TASK TO COMPLETE –
Of the lines in the data below, count the ones holding the string "eapply", and answer with that number only.

[Data records]
════

(* ===== verification/Bytes.v ===== *)
(** * Bytes: big-endian integers and byte cursors

    Models [uN::to_be_bytes] / [uN::from_be_bytes] (language primitives) and a
    generic byte reader, of which [ByteCursor] (state_machine.rs) and
    [WireReader] (net_driver.rs) are instances. A byte string is a list of [Z],
    each in [0, 256). *)

From S2P Require Import Prelude.

Abbreviation bytes := (list Z).
Abbreviation byte_string bs := (Forall u8 bs).

(** ** Big-endian integers *)

(** [n] big-endian bytes of [x]. *)
Fixpoint be_bytes (n : nat) (x : Z) : bytes :=
  match n with
  | O => []
  | S n' => (x / 256 ^ Z.of_nat n') mod 256 :: be_bytes n' x
  end.

Definition be_value (bs : bytes) : Z := foldl (fun acc b => acc * 256 + b) 0 bs.

Lemma length_be_bytes n x : length (be_bytes n x) = n.
Proof. induction n; simpl; congruence. Qed.

Lemma be_bytes_byte_string n x : byte_string (be_bytes n x).
Proof.
  induction n as [|n IH]; simpl; constructor; [|done].
  unfold u8. apply Z.mod_pos_bound. lia.
Qed.

Lemma foldl_be_acc bs acc :
  foldl (fun acc b => acc * 256 + b) acc bs = acc * 256 ^ Z.of_nat (length bs) + be_value bs.
Proof.
  revert acc. unfold be_value. induction bs as [|b bs IH]; intros acc; simpl.
  - lia.
  - rewrite IH, (IH (0 * 256 + b)).
    replace (Z.of_nat (S (length bs))) with (Z.of_nat (length bs) + 1) by lia.
    rewrite Z.pow_add_r by lia. lia.
Qed.

Lemma be_value_cons b bs : be_value (b :: bs) = b * 256 ^ Z.of_nat (length bs) + be_value bs.
Proof. unfold be_value at 1. simpl. rewrite foldl_be_acc. lia. Qed.

Lemma be_bytes_mod n x : be_value (be_bytes n x) = x mod 256 ^ Z.of_nat n.
Proof.
  induction n as [|n IH]; simpl.
  - unfold be_value. simpl. by rewrite Z.mod_1_r.
  - rewrite be_value_cons, length_be_bytes, IH.
    replace (Z.of_nat (S n)) with (Z.of_nat n + 1) by lia.
    rewrite Z.pow_add_r by lia.
    rewrite Z.pow_1_r, (Z.rem_mul_r x (256 ^ Z.of_nat n) 256) by lia. lia.
Qed.

Lemma be_value_bytes n x : 0 <= x < 256 ^ Z.of_nat n -> be_value (be_bytes n x) = x.
Proof. intros Hx. rewrite be_bytes_mod. by apply Z.mod_small. Qed.

Lemma be_value_bound bs : byte_string bs -> 0 <= be_value bs < 256 ^ Z.of_nat (length bs).
Proof.
  induction 1 as [|b bs Hb Hbs IH]; [unfold be_value; simpl; lia|].
  rewrite be_value_cons. simpl length.
  replace (Z.of_nat (S (length bs))) with (Z.of_nat (length bs) + 1) by lia.
  rewrite Z.pow_add_r by lia. unfold u8 in Hb. nia.
Qed.

Lemma be_bytes_shift n b y : 0 <= y < 256 ^ Z.of_nat n ->
  forall k, (k <= n)%nat -> be_bytes k (b * 256 ^ Z.of_nat n + y) = be_bytes k y.
Proof.
  intros Hy. induction k as [|k IH]; intros Hk; simpl; [done|].
  f_equal; [|apply IH; lia].
  replace (Z.of_nat n) with ((Z.of_nat n - Z.of_nat k - 1) + 1 + Z.of_nat k) by lia.
  rewrite !Z.pow_add_r by lia.
  replace (b * (256 ^ (Z.of_nat n - Z.of_nat k - 1) * 256 ^ 1 * 256 ^ Z.of_nat k) + y)
    with (y + (b * 256 ^ (Z.of_nat n - Z.of_nat k - 1) * 256) * 256 ^ Z.of_nat k) by lia.
  rewrite Z.div_add by lia. by rewrite Z.mod_add by lia.
Qed.

(** Re-encoding the value of a byte string gives the byte string back. *)
Lemma be_bytes_value bs : byte_string bs -> be_bytes (length bs) (be_value bs) = bs.
Proof.
  induction 1 as [|b bs Hb Hbs IH]; [done|].
  rewrite be_value_cons. simpl.
  pose proof (be_value_bound bs Hbs) as Hv.
  rewrite be_bytes_shift, IH by (done || lia).
  f_equal. rewrite Z.div_add_l by lia. rewrite Z.div_small by done.
  unfold u8 in Hb. rewrite Z.add_0_r. by apply Z.mod_small.
Qed.

Lemma be_value_single x : be_value [x] = x.
Proof. unfold be_value. simpl. lia. Qed.

Lemma be_bytes_single x : u8 x -> be_bytes 1 x = [x].
Proof.
  intros Hx. unfold be_bytes. f_equal. rewrite Z.div_1_r. apply Z.mod_small. width. lia.
Qed.

(** ** Byte readers

    A reader consumes a prefix of the remaining input or fails; the cursor of
    the source is a slice with a position, and the remaining input is the part
    of the slice after the position. *)
Definition parser (E A : Type) : Type := bytes -> result E (A * bytes).

#[export] Instance parser_ret {E} : MRet (parser E) := fun A a b => Ok (a, b).
#[export] Instance parser_bind {E} : MBind (parser E) := fun A B k m b =>
  match m b with Ok (a, b') => k a b' | Err e => Err e end.

(** [return Err(e)] inside a reader. *)
Definition fail_with {E A} (e : E) : parser E A := fun _ => Err e.
(** [reader.map_err(f)] *)
Definition pmap_err {E E' A} (f : E -> E') (p : parser E A) : parser E' A :=
  fun b => map_err f (p b).
(** [option.ok_or(e)?] inside a reader. *)
Definition plift {E A} (r : result E A) : parser E A := fun b =>
  match r with Ok a => Ok (a, b) | Err e => Err e end.

(** The next [len] bytes, or [trunc] when fewer remain. *)
Definition take_slice {E} (trunc : E) (len : nat) : parser E bytes := fun b =>
  if decide (len <= length b)%nat then Ok (take len b, drop len b) else Err trunc.

(** [for _ in 0..n { items.push(p?) }] *)
Fixpoint read_many {E A} (p : parser E A) (n : nat) : parser E (list A) :=
  match n with
  | O => mret []
  | S n' => a ← p; rest ← read_many p n'; mret (a :: rest)
  end.

(** ** Reading back what was written *)

Definition reads {E A} (p : parser E A) (w : bytes) (a : A) : Prop :=
  forall rest, p (w ++ rest) = Ok (a, rest).

Section reads.
Context {E : Type}.
Implicit Types (e : E).

Lemma reads_ret {A} (a : A) : reads (E := E) (mret a) [] a.
Proof. by intros rest. Qed.

Lemma reads_bind {A B} (p : parser E A) (k : A -> parser E B) w1 w2 a b :
  reads p w1 a -> reads (k a) w2 b -> reads (p ≫= k) (w1 ++ w2) b.
Proof.
  intros Hp Hk rest. unfold mbind, parser_bind.
  rewrite <- (assoc_L (++)), Hp. apply Hk.
Qed.

Lemma reads_bind_nil {A B} (p : parser E A) (k : A -> parser E B) w a b :
  reads p [] a -> reads (k a) w b -> reads (p ≫= k) w b.
Proof. apply (reads_bind p k [] w). Qed.

(** The last reader of a sequence returns its value without reading on. *)
Lemma reads_bind_ret {A B} (p : parser E A) (k : A -> parser E B) w a b :
  reads p w a -> k a = mret b -> reads (p ≫= k) w b.
Proof. intros Hp Hk rest. unfold mbind, parser_bind. by rewrite Hp, Hk. Qed.

Lemma reads_map_err {E' A} (f : E -> E') (p : parser E A) w a :
  reads p w a -> reads (pmap_err f p) w a.
Proof. intros Hp rest. unfold pmap_err. by rewrite Hp. Qed.

Lemma reads_plift {A} (r : result E A) a : r = Ok a -> reads (plift r) [] a.
Proof. intros ->. by intros rest. Qed.

Lemma reads_take_slice (trunc : E) len w : length w = len -> reads (take_slice trunc len) w w.
Proof.
  intros <- rest. unfold take_slice. rewrite decide_True by (rewrite length_app; lia).
  by rewrite take_app_length, drop_app_length.
Qed.

Lemma reads_many {A B} (p : parser E A) (enc : B -> bytes) (view : B -> A) (l : list B) :
  Forall (fun x => reads p (enc x) (view x)) l ->
  reads (read_many p (length l)) (concat (enc <$> l)) (view <$> l).
Proof.
  induction 1 as [|x l Hx Hl IH]; simpl; [apply reads_ret|].
  apply reads_bind with (a := view x); [done|].
  rewrite <- (app_nil_r (concat _)).
  apply reads_bind with (a := view <$> l); [done|]. apply reads_ret.
Qed.
End reads.

Create HintDb reads.

(** Solves [reads (x ← p; ...) (w1 ++ ...) v] field by field, with the readers
    of the [reads] database; side conditions come from the context. *)
Ltac solve_reads :=
  repeat first
    [ apply reads_ret
    | eapply reads_bind_ret; [solve [eauto with reads] | reflexivity]
    | eapply reads_bind_nil; [solve [eauto with reads]|]; cbn beta iota
    | eapply reads_bind; [solve [eauto with reads]|]; cbn beta iota ].

(** ** Readers that accept only canonical input

    [canonical p enc ok]: whatever [p] accepts is the encoding [enc] of the
    value it returns, and that value satisfies [ok]. *)
Definition canonical {E A} (p : parser E A) (enc : A -> bytes) (ok : A -> Prop) : Prop :=
  forall b a rest, byte_string b -> p b = Ok (a, rest) ->
    b = enc a ++ rest /\ ok a /\ byte_string rest.

Lemma bind_inv {E A B} (p : parser E A) (k : A -> parser E B) b x rest :
  (p ≫= k) b = Ok (x, rest) -> exists a b', p b = Ok (a, b') /\ k a b' = Ok (x, rest).
Proof.
  unfold mbind, parser_bind. destruct (p b) as [[a b']|] eqn:Hp; [|done]. eauto.
Qed.

Lemma canonical_take_slice {E} (trunc : E) len :
  canonical (take_slice trunc len) id (fun bs => byte_string bs /\ length bs = len).
Proof.
  intros b a rest Hb. unfold take_slice. case_decide as Hlen; [|done]. intros [= <- <-].
  split; [unfold id; by rewrite take_drop|]. split_and!.
  - by apply Forall_take.
  - rewrite length_take. lia.
  - by apply Forall_drop.
Qed.

Lemma canonical_many {E A} (p : parser E A) enc ok n :
  canonical p enc ok ->
  canonical (read_many p n) (fun l => concat (enc <$> l)) (fun l => Forall ok l /\ length l = n).
Proof.
  intros Hp. induction n as [|n IH]; intros b l rest Hb; [by intros [= <- <-]|].
  intros (a & b1 & Ha & (r & b2 & Hr & [= <- <-])%bind_inv)%bind_inv.
  apply Hp in Ha as (-> & Ha & Hb1); [|done]. apply IH in Hr as (-> & [Hr <-] & Hb2); [|done].
  cbn. rewrite <- (assoc_L (++)). auto.
Qed.

(** ** Text and slices *)

(** The bytes of a [b"..."] literal. *)
Definition bytes_of_string (s : string) : bytes :=
  (fun a => Z.of_N (Ascii.N_of_ascii a)) <$> String.list_ascii_of_string s.

Lemma bytes_of_string_bytes s : byte_string (bytes_of_string s).
Proof.
  unfold bytes_of_string. apply Forall_fmap, Forall_forall. intros a _. simpl.
  unfold u8. pose proof (Ascii.N_ascii_bounded a). lia.
Qed.

(** [&b[i..j]] for [i <= j <= b.len()]. *)
Definition slice (i j : nat) (b : bytes) : bytes := take (j - i) (drop i b).

Lemma slice_mid i j (a m c : bytes) :
  length a = i -> (i + length m)%nat = j -> slice i j (a ++ m ++ c) = m.
Proof.
  intros <- <-. unfold slice. rewrite drop_app_length.
  replace (length a + length m - length a)%nat with (length m) by lia.
  by rewrite take_app_length.
Qed.

(** ** The hash function

    [sha2::Sha256] is third-party code: a parameter of the model, of which the
    source uses only that a digest has 32 bytes. *)
Class Sha256 := {
  sha256 : bytes -> Z;
  sha256_range : forall b, dig32 (sha256 b);
}.

(** A concrete instance, for evaluating the model on examples. *)
Definition checksum_hasher : Sha256.
Proof.
  refine {| sha256 := fun b => (be_value b * 31 + Z.of_nat (length b)) mod 2 ^ 256 |}.
  intros b. unfold dig32. apply Z.mod_pos_bound. lia.
Defined.

#[global] Opaque be_bytes be_value.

════

WRITTEN SOLUTION –
3